I thought my previous comment covered that, just in different words. Anyway, I don’t want to pick on or offend any Brits here. I’ve met a couple down-to-earth ones. Well, actually… just one. And she was Welsh, not blue blood English.
Nothing in there that someone who lives here doesn’t know, 20 minutes of stuff you already know is kind of boring. The heavy metal band talking about “Chinese fucking Taipei” did make me smile, I hope that becomes a thing.
His audience though is not primarily in Taiwan. It’s people who have heard of this place, and seen the news about Chinese aggression, and are open to learning more. In that sense, it was quite good!
I watched it to boost the algorithm. We want more Americans to know about this because we want them to know that democracy and their computers are in danger. Governments aren’t gonna act without popular support.
Thought this was done well and the political narrative was pretty accurate. Was worried was going to veer off into romantic notions that a lot of foreigners have , but stayed on track as a good outline of actual situation.
Remember listening to Joe Rogan a while ago and someone recommended he had Audrey Tang on to talk about media infiltration, he said he would love to. That could be a good opportunity to explain Taiwan’s case to mainstream demographic
It’s not an easy line to walk. Unfortunately, the last few years of US politics has made everything “you said this, therefore i must disagree with you”. When I tell my most progressive friends that absolutely NO ONE that grew up in China should be trusted, they try to remind me that “people are not their government”. This is true in most places (sadly, considering how many democracies do not represent their people), but it is not true in China. Absolutely EVERYONE in China IS a threat to humanity. The problem is that this is due to CCP brainwashing, not some genetic issue. So you say “Chinese people cannot be trusted” and white supremacists decide to attack all the Asians they see in the US, regardless of their ethnicity or how many generations their family has been in the US. Again, it’s not a “panda hugger” issue. It’s a problem with messaging that isn’t getting out. Blaming China for COVID became an excuse for attacks against Asians. I’d have loved to have sucker punched a few Chinese people I know who live in the US who have nothing nice to say about the US, but that doesn’t mean all Asians deserve that, only the CCP trolls, which you can’t figure out just by looking at. The fact that the GOP, gleefully locking up children at the US-Mexico boarder, broke the news that a MUSLIM minority group wasn’t being treated nicely in China REALLY didn’t help with messaging. If everyone wasn’t so insistent on divisive politics, I’d say everyone but the CCP sleeper agents in the US would agree that China is not a good place. Sadly, that’s not how politics in the US works. Everything has to be “us vs them”. So there’s no United front when there could easily be one. And the CCP knows that
There are a lot of people in China that disagree with the CCP, perhaps not openly and publicly, but I am sure they are there. There are probably a lot of people even in the CCP who don’t agree with the official party line.

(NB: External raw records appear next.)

(** *** The gate *)

(** A run that leaves the gate is awake, and has no more turns left than before. *)
Definition awake (rec : RunRecord) (x : RunRecord * bool) : Prop :=
  x.2 = false → view x.1 = view rec ∧ Run_Awaiting x.1 = None ∧ turns_left x.1 <= turns_left rec.
Lemma awake_settle rec done expired : awake rec (settleAwait rec done expired, false).
Proof.
  intros _. split; [done|]. split; [done|]. unfold Turns.turns_left.
  change (view (settleAwait rec done expired, false).1) with (view rec). cbn. lia.
Qed.
Lemma gate_decide_awake rec park need : returns (S:=S) (awake rec) (gate_decide rec park need).
Proof.
  assert (∀ ds ex, returns (S:=S) (awake rec) (r ← wake rec ds ex; mret (r, false))) as Hwake.
  { intros ds ex. eapply returns_bind_post with (Q := λ r, awake rec (r, false)).
    - unfold wake. do 2 (apply returns_bind; intros ?). apply returns_ret, awake_settle.
    - intros r Hr. by apply returns_ret. }
  unfold gate_decide. apply returns_bind. intros w. cbn zeta.
  destruct (_ <=? _)%Z; [apply Hwake|]. destruct (IsZero _); [by apply returns_ret|].
  destruct (_ <=? 0)%Z; [apply Hwake|]. apply returns_bind. intros ?. by apply returns_ret.
Qed.
Lemma gate_first_awake rec park :
  returns (λ o, match o with Some r => awake rec r | None => True end) (gate_first rec park).
Proof.
  unfold gate_first. apply returns_bind. intros c.
  assert (returns (λ o, match o with Some r => awake rec r | None => True end)
    (ok ← mark_targets (Run_RunID rec) (Await_Targets park);
     if ok then mret None
     else w ← get; let done := (JoinSet.Done (w_joins w) (Run_RunID rec)).1 in
          unpark (Run_RunID rec);; mret (Some (settleAwait rec done false, false)))) as Hm.
  { apply returns_bind. intros [].
    - by apply returns_ret.
    - do 2 (apply returns_bind; intros ?). apply returns_ret, awake_settle. }
  destruct c as [[]|]; [|done|done]. do 2 (apply returns_bind; intros ?). by apply returns_ret.
Qed.
Lemma awaitGate_awake rec : returns (awake rec) (awaitGate rec).
Proof.
  unfold awaitGate. destruct (Run_Awaiting rec) as [park|] eqn:Ha.
  2:{ apply returns_ret. by intros _. }
  case_bool_decide; [apply returns_bind; intros ?; by apply returns_ret|].
  apply returns_bind. intros w. destruct (JoinSet.Register _ _ _ _ _) as [joins fresh].
  apply returns_bind. intros ?.
  eapply returns_bind_post with (Q := λ o, match o with Some r => awake rec r | None => True end).
  - destruct fresh; [apply gate_first_awake|by apply returns_ret].
  - intros [r|] Hr; [by apply returns_ret|]. apply gate_decide_awake.
Qed.

(** *** A turn *)

Definition lessens (rec : RunRecord) (n : next) : Prop :=
  match n with Continue rec' => turns_left rec' < turns_left rec | Return _ _ => True end.

(** The record of a run whose next operation is [stepID], out of the gate. *)
Lemma decided_working rec rec' stepID phase :
  nameless_idle (view rec) → deciding topo rec stepID phase → stepID ∈ ids topo →
  view rec' = view rec → Run_Awaiting rec' = None → working rec' stepID phase.
Proof.
  intros Hc [_ Hp Hact Hnext] Hin Hv Ha.
  pose proof (f_equal m_phase Hv) as Hp'. pose proof (f_equal m_steps Hv) as Hs. cbn in Hp', Hs.
  constructor; [congruence|by rewrite Hv|done| |done]. rewrite Hs.
  pose proof (decided_open topo (view rec) stepID (Hc (proj1 Hact)) Hnext) as Ho.
  cbn in Ho. by rewrite Hp in Ho.
Qed.
Lemma run_in_class_lessens n rec rec' (d : Binding.boundDef (H:=H)) stepID
    (run : Binding.boundStep (H:=H) → M S (RunRecord * ran)) :
  (∀ bs, returns (falls n) (run bs)) → n <= turns_left rec →
  returns (lessens rec) (run_in_class rec' d stepID run).
Proof.
  intros Hrun Hn. unfold run_in_class.
  destruct (Binding.bd_steps d !! stepID) as [bs|]; [|apply returns_bind; intros _; by apply returns_ret].
  apply returns_bind. intros [[proceed held] waits]. destruct proceed; [|by apply returns_ret].
  apply returns_bind. intros _. eapply returns_bind_post; [apply Hrun|]. intros [rec2 res] Hr.
  apply returns_bind. intros _. apply returns_ret. unfold falls in Hr. simpl in Hr.
  destruct (ran_done res); [|done]. specialize (Hr eq_refl). simpl. lia.
Qed.

Lemma forward_step_lessens rec (d : Binding.boundDef (H:=H)) stepID :
  nameless_idle (view rec) → deciding topo rec stepID PhaseForward →
  stepID ∈ ids topo → returns (lessens rec) (run_forward_step cfg rec d stepID).
Proof using parks_once.
  intros Hc Hde Hin. unfold run_forward_step. apply returns_bind. intros w.
  destruct (w_draining w); [by apply returns_ret|]. destruct (Run_Cancel rec).
  - destruct Hde as [_ Hp [Hoc _] _].
    eapply returns_bind_post; [by apply cancel_falls|]. intros [rec' []] Hr; apply returns_ret; [|done].
    by apply Hr.
  - eapply returns_bind_post; [apply awaitGate_awake|]. intros [rec' []] Hr; [by apply returns_ret|].
    destruct (Hr eq_refl) as (Hv & Ha & Hle). cbn in Hv, Ha, Hle.
    apply returns_bind. intros now. destruct (retryGate rec' now); [by apply returns_ret|].
    apply returns_bind. intros []; [|by apply returns_ret].
    apply run_in_class_lessens with (turns_left rec'); [|done]. intros bs.
    apply runForward_falls. by eapply decided_working.
Qed.
Lemma unwind_step_lessens rec (d : Binding.boundDef (H:=H)) stepID :
  nameless_idle (view rec) → deciding topo rec stepID PhaseUnwind →
  stepID ∈ ids topo → returns (lessens rec) (run_unwind_step cfg rec d stepID).
Proof using parks_once.
  intros Hc Hde Hin. unfold run_unwind_step. apply returns_bind. intros w.
  destruct (w_draining w); [by apply returns_ret|].
  eapply returns_bind_post; [apply awaitGate_awake|]. intros [rec' []] Hr; [by apply returns_ret|].
  destruct (Hr eq_refl) as (Hv & Ha & Hle). cbn in Hv, Ha, Hle.
  apply returns_bind. intros now. destruct (retryGate rec' now); [by apply returns_ret|].
  apply run_in_class_lessens with (turns_left rec'); [|done]. intros bs.
  apply runUnwind_falls. by eapply decided_working.
Qed.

You think Tibetans and Uyghurs facing the brunt of the state apparatus are the threats? Or dissident Han like Ai Weiwei? Come on there are lots of obvious exceptions to this very sweeping statement.
The CIA has a fucking abysmal record of arresting and ruining the lives of innocent Chinese and Chinese Americans working in the US. Sometimes these people end up radicalized and working for the CCP as a result of the treatment from the US government.
Basically if you cant distinguish yourself from a totalitarian state and start to behave like one, then where is the moral highground to criticise China?Considering every Chinese as a sleeper cell for the CCP is wrong and also a dangerous road to go down.